* [DATA RECORDS]:
(** * ETF tracker: a shallow embedding of [etf_tracker.py]

    The script is one straight-line pipeline: read two comma separated
    text inputs, validate the weights, download closing prices, derive
    daily, cumulative and portfolio returns, derive four risk metrics and
    render them.  The embedding keeps that shape:

    - [PyStr]: the string methods the input collector calls
      ([split], [strip], [upper]);
    - [Scalar]: the arithmetic of the number type the script computes in,
      with two instances: [binary64] (the IEEE-754 doubles Python and
      pandas use, through Rocq's primitive floats, hence executable) and
      [exact] (the same operations on real numbers extended with the two
      infinities and NaN, without rounding);
    - [Pandas]: the pandas and numpy reductions and accumulations the
      script calls, with their skip-missing behaviour;
    - [Tracker]: the script itself, every assignment under its own name,
      and the whole run as a function from the inputs and the market-data
      provider to a trace of rendered events and a final status. *)

From Stdlib Require Import List String Ascii Bool Arith ZArith Lia.
From Stdlib Require Import QArith Qabs Reals Lra Permutation.
From Stdlib Require Import Floats Uint63.
Import ListNotations.

Set Implicit Arguments.

(** ** Python's string methods, on ASCII text

    A text is a [string] of characters below 128, the ticker symbols and
    numerals the inputs are made of; what Python does to other characters
    is outside the model. *)

Module PyStr.

(** [str.isspace] on one ASCII character: tab .. carriage return,
    the four separators 28 .. 31, and the blank. *)
Definition is_space (c : ascii) : bool :=
  let n := nat_of_ascii c in
  ((9 <=? n) && (n <=? 13)) || ((28 <=? n) && (n <=? 32)).

Definition is_lower (c : ascii) : bool :=
  let n := nat_of_ascii c in (97 <=? n) && (n <=? 122).

Definition upper_char (c : ascii) : ascii :=
  if is_lower c then ascii_of_nat (nat_of_ascii c - 32) else c.

(** [s.upper()] *)
Fixpoint upper (s : string) : string :=
  match s with
  | EmptyString => EmptyString
  | String c s' => String (upper_char c) (upper s')
  end.

Fixpoint lstrip (s : string) : string :=
  match s with
  | EmptyString => EmptyString
  | String c s' => if is_space c then lstrip s' else s
  end.

Fixpoint rstrip (s : string) : string :=
  match s with
  | EmptyString => EmptyString
  | String c s' =>
      match rstrip s' with
      | EmptyString => if is_space c then EmptyString else String c EmptyString
      | r => String c r
      end
  end.

(** [s.strip()] *)
Definition strip (s : string) : string := rstrip (lstrip s).

(** [s.split(sep)] for a one-character separator: the empty string
    splits into one empty field. *)
Fixpoint split (sep : ascii) (s : string) : list string :=
  match s with
  | EmptyString => [EmptyString]
  | String c s' =>
      if Ascii.eqb c sep then EmptyString :: split sep s'
      else match split sep s' with
           | [] => [String c EmptyString]
           | f :: fs => String c f :: fs
           end
  end.

Definition comma : ascii := ","%char.

End PyStr.

(** ** The number type *)

(** The operations the script applies to numbers.  [fltb x y] is [x < y]
    and [fleb x y] is [x <= y], both false as soon as one side is NaN. *)
Class Scalar (F : Type) : Type := {
  fadd : F -> F -> F;
  fsub : F -> F -> F;
  fmul : F -> F -> F;
  fdiv : F -> F -> F;
  fsqrt : F -> F;
  fabs : F -> F;
  fltb : F -> F -> bool;
  fleb : F -> F -> bool;
  fisnan : F -> bool;
  fnan : F;
  fpos_inf : F;
  fneg_inf : F;
  of_Z : Z -> F
}.

(** *** IEEE-754 binary64

    [float_of_Z] converts the integer constants of the script and the
    counts of entries, all far below 2^53, without rounding. *)

Definition float_of_Z (z : Z) : float :=
  match z with
  | Z0 => PrimFloat.zero
  | Zpos _ => PrimFloat.of_uint63 (Uint63.of_Z z)
  | Zneg p => PrimFloat.opp (PrimFloat.of_uint63 (Uint63.of_Z (Zpos p)))
  end.

#[global] Instance binary64 : Scalar float := {
  fadd := PrimFloat.add;
  fsub := PrimFloat.sub;
  fmul := PrimFloat.mul;
  fdiv := PrimFloat.div;
  fsqrt := PrimFloat.sqrt;
  fabs := PrimFloat.abs;
  fltb := PrimFloat.ltb;
  fleb := PrimFloat.leb;
  fisnan := PrimFloat.is_nan;
  fnan := PrimFloat.nan;
  fpos_inf := PrimFloat.infinity;
  fneg_inf := PrimFloat.neg_infinity;
  of_Z := float_of_Z
}.

(** *** Exact arithmetic with the IEEE special values *)

(** A real number, an infinity ([Inf true] is the negative one) or NaN.
    The arithmetic follows IEEE-754 on the special values and is exact on
    the finite ones; there is one zero, which counts as positive where a
    sign is needed. *)
Inductive xreal : Type :=
| Fin (r : R)
| Inf (neg : bool)
| NaN.

Definition Rltb (a b : R) : bool := if Rlt_dec a b then true else false.
Definition Rleb (a b : R) : bool := if Rle_dec a b then true else false.
Definition Reqb (a b : R) : bool := if Req_dec_T a b then true else false.

Module X.

Definition neg (x : xreal) : xreal :=
  match x with
  | Fin a => Fin (- a)
  | Inf s => Inf (negb s)
  | NaN => NaN
  end.

Definition add (x y : xreal) : xreal :=
  match x, y with
  | NaN, _ | _, NaN => NaN
  | Fin a, Fin b => Fin (a + b)
  | Inf s, Fin _ | Fin _, Inf s => Inf s
  | Inf s, Inf s' => if Bool.eqb s s' then Inf s else NaN
  end.

Definition sub (x y : xreal) : xreal := add x (neg y).

Definition mul (x y : xreal) : xreal :=
  match x, y with
  | NaN, _ | _, NaN => NaN
  | Fin a, Fin b => Fin (a * b)
  | Inf s, Fin a | Fin a, Inf s =>
      if Reqb a 0 then NaN else Inf (xorb s (Rltb a 0))
  | Inf s, Inf s' => Inf (xorb s s')
  end.

Definition div (x y : xreal) : xreal :=
  match x, y with
  | NaN, _ | _, NaN => NaN
  | Fin a, Fin b =>
      if Reqb b 0 then (if Reqb a 0 then NaN else Inf (Rltb a 0))
      else Fin (a / b)
  | Inf s, Fin a => Inf (xorb s (Rltb a 0))
  | Fin _, Inf _ => Fin 0
  | Inf _, Inf _ => NaN
  end.

Definition sqrt (x : xreal) : xreal :=
  match x with
  | Fin a => if Rltb a 0 then NaN else Fin (R_sqrt.sqrt a)
  | Inf false => Inf false
  | Inf true => NaN
  | NaN => NaN
  end.

Definition abs (x : xreal) : xreal :=
  match x with
  | Fin a => Fin (Rabs a)
  | Inf _ => Inf false
  | NaN => NaN
  end.

Definition ltb (x y : xreal) : bool :=
  match x, y with
  | NaN, _ | _, NaN => false
  | Fin a, Fin b => Rltb a b
  | Fin _, Inf s => negb s
  | Inf s, Fin _ => s
  | Inf s, Inf s' => s && negb s'
  end.

Definition leb (x y : xreal) : bool :=
  match x, y with
  | NaN, _ | _, NaN => false
  | Fin a, Fin b => Rleb a b
  | Fin _, Inf s => negb s
  | Inf s, Fin _ => s
  | Inf s, Inf s' => s || negb s'
  end.

Definition isnan (x : xreal) : bool :=
  match x with NaN => true | _ => false end.

End X.

#[global] Instance exact : Scalar xreal := {
  fadd := X.add;
  fsub := X.sub;
  fmul := X.mul;
  fdiv := X.div;
  fsqrt := X.sqrt;
  fabs := X.abs;
  fltb := X.ltb;
  fleb := X.leb;
  fisnan := X.isnan;
  fnan := NaN;
  fpos_inf := Inf false;
  fneg_inf := Inf true;
  of_Z := fun z => Fin (IZR z)
}.

(** ** The pandas and numpy operations the script calls *)

(** A column of a table or a series: its values in date order.  The date
    index is the position; a missing value is NaN. *)
Definition series (F : Type) : Type := list F.

(** A table: its columns in order, each under its label. *)
Definition frame (F : Type) : Type := list (string * series F).

(** A series indexed by labels, such as the weight vector. *)
Definition labelled (F : Type) : Type := list (string * F).

(** Two lists combined entry by entry, as long as both last. *)
Fixpoint map2 {A B C : Type} (f : A -> B -> C) (xs : list A) (ys : list B)
  : list C :=
  match xs, ys with
  | x :: xs', y :: ys' => f x y :: map2 f xs' ys'
  | _, _ => []
  end.

(** The value under the first occurrence of a label. *)
Fixpoint lookup {A : Type} (l : string) (xs : list (string * A)) : option A :=
  match xs with
  | [] => None
  | (k, v) :: xs' => if String.eqb l k then Some v else lookup l xs'
  end.

(** Membership, freedom of duplicates, inclusion and equality of label
    lists, as booleans. *)
Fixpoint memb (l : string) (ls : list string) : bool :=
  match ls with
  | [] => false
  | k :: ls' => String.eqb l k || memb l ls'
  end.

Fixpoint nodupb (ls : list string) : bool :=
  match ls with
  | [] => true
  | k :: ls' => negb (memb k ls') && nodupb ls'
  end.

Definition subsetb (a b : list string) : bool :=
  forallb (fun l => memb l b) a.

Fixpoint labels_eqb (a b : list string) : bool :=
  match a, b with
  | [], [] => true
  | x :: a', y :: b' => String.eqb x y && labels_eqb a' b'
  | _, _ => false
  end.

(** Insertion into a sorted list of labels. *)
Fixpoint insert_label (l : string) (ls : list string) : list string :=
  match ls with
  | [] => [l]
  | k :: ls' => if String.leb l k then l :: ls else k :: insert_label l ls'
  end.

(** Labels in increasing (code point) order. *)
Definition sort_labels (ls : list string) : list string :=
  fold_right insert_label [] ls.

Module Pandas.
Section WithScalar.

Context {F : Type} {SF : Scalar F}.

Definition fzero : F := of_Z 0.
Definition fone : F := of_Z 1.

(** The number of entries, as a number. *)
Definition of_count (n : nat) : F := of_Z (Z.of_nat n).

(** *** Missing values *)

Definition notna (x : F) : bool := negb (fisnan x).

(** [count]: the entries that are not missing. *)
Definition count (xs : series F) : nat := List.length (filter notna xs).

(** [np.putmask(values, isna(values), v)] *)
Definition fillna (v : F) (xs : series F) : series F :=
  map (fun x => if fisnan x then v else x) xs.

(** [result[isna(values)] = v] *)
Definition putmask (xs : series F) (v : F) (result : list F) : list F :=
  map2 (fun x y => if fisnan x then v else y) xs result.

(** *** numpy reductions and accumulations *)

(** [np.maximum] and [np.minimum]: the first argument when it is NaN. *)
Definition np_maximum (a b : F) : F :=
  if fisnan a || fleb b a then a else b.
Definition np_minimum (a b : F) : F :=
  if fisnan a || fleb a b then a else b.

Fixpoint accumulate_from (op : F -> F -> F) (acc : F) (xs : list F)
  : list F :=
  match xs with
  | [] => []
  | x :: xs' => let a := op acc x in a :: accumulate_from op a xs'
  end.

(** [op.accumulate(xs)]: the running results, the first entry as it is. *)
Definition accumulate (op : F -> F -> F) (xs : list F) : list F :=
  match xs with
  | [] => []
  | x :: xs' => x :: accumulate_from op x xs'
  end.

(** [xs.sum()], added left to right from zero.  numpy adds long arrays
    pairwise and [DataFrame.dot] goes through BLAS, so in binary64 their
    result can differ from this one in the last place; the order plays no
    part in the exact model, nor in whether the sum is NaN. *)
Definition np_sum (xs : list F) : F := fold_left fadd xs fzero.

(** [xs.min()] of a non-empty array. *)
Definition np_min (xs : list F) : F :=
  match xs with
  | [] => fnan
  | x :: xs' => fold_left np_minimum xs' x
  end.

(** [np.dot] of two vectors. *)
Definition np_dot (xs ys : list F) : F := np_sum (map2 fmul xs ys).

(** *** Series methods, missing values skipped *)

(** [s.cumprod()]: a missing entry counts as 1 and stays missing. *)
Definition cumprod (xs : series F) : series F :=
  putmask xs fnan (accumulate fmul (fillna fone xs)).

(** [s.cummax()]: a missing entry counts as minus infinity and stays
    missing. *)
Definition cummax (xs : series F) : series F :=
  putmask xs fnan (accumulate np_maximum (fillna fneg_inf xs)).

(** [s.shift(1)] *)
Definition shift (xs : series F) : series F :=
  firstn (List.length xs) (fnan :: xs).

(** [s.pct_change()] without filling: [s / s.shift(1) - 1]. *)
Definition pct_change (xs : series F) : series F :=
  map2 (fun p q => fsub (fdiv p q) fone) xs (shift xs).

(** [1 + s] and [s - 1] *)
Definition radd1 (xs : series F) : series F := map (fadd fone) xs.
Definition sub1 (xs : series F) : series F :=
  map (fun x => fsub x fone) xs.

(** [a / b] on two series over the same dates. *)
Definition sdiv (xs ys : series F) : series F := map2 fdiv xs ys.

(** [s.mean()]: the sum of the entries that are not missing over their
    number; missing when there is none. *)
Definition mean (xs : series F) : F :=
  let n := count xs in
  if (n =? 0)%nat then fnan
  else fdiv (np_sum (fillna fzero xs)) (of_count n).

(** [s.var()] with the default [ddof = 1], in two passes: missing when
    at most one entry is not missing. *)
Definition var (xs : series F) : F :=
  let n := count xs in
  if (n <=? 1)%nat then fnan
  else
    let values := fillna fzero xs in
    let avg := fdiv (np_sum values) (of_count n) in
    let sqr := map (fun v => let d := fsub avg v in fmul d d) values in
    let sqr := putmask xs fzero sqr in
    fdiv (np_sum sqr) (of_count (n - 1)).

(** [s.std()] *)
Definition std (xs : series F) : F := fsqrt (var xs).

(** [s.min()]: missing when no entry is left. *)
Definition min (xs : series F) : F :=
  if (count xs =? 0)%nat then fnan
  else np_min (fillna fpos_inf xs).

(** *** Table methods *)

Definition columns (df : frame F) : list string := map fst df.

Definition nrows (df : frame F) : nat :=
  match df with
  | [] => 0
  | (_, c) :: _ => List.length c
  end.

(** A method of series applied to every column. *)
Definition per_column (f : series F -> series F) (df : frame F) : frame F :=
  map (fun c => (fst c, f (snd c))) df.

* [TASK GOAL]: Above are the entries. Quote exactly the lines from the one bearing "The embedding keeps" through the one bearing "numerals the inputs".

* [ANSWER BOX]:
    render them.  The embedding keeps that shape:

    - [PyStr]: the string methods the input collector calls
      ([split], [strip], [upper]);
    - [Scalar]: the arithmetic of the number type the script computes in,
      with two instances: [binary64] (the IEEE-754 doubles Python and
      pandas use, through Rocq's primitive floats, hence executable) and
      [exact] (the same operations on real numbers extended with the two
      infinities and NaN, without rounding);
    - [Pandas]: the pandas and numpy reductions and accumulations the
      script calls, with their skip-missing behaviour;
    - [Tracker]: the script itself, every assignment under its own name,
      and the whole run as a function from the inputs and the market-data
      provider to a trace of rendered events and a final status. *)

From Stdlib Require Import List String Ascii Bool Arith ZArith Lia.
From Stdlib Require Import QArith Qabs Reals Lra Permutation.
From Stdlib Require Import Floats Uint63.
Import ListNotations.

Set Implicit Arguments.

(** ** Python's string methods, on ASCII text

    A text is a [string] of characters below 128, the ticker symbols and
    numerals the inputs are made of; what Python does to other characters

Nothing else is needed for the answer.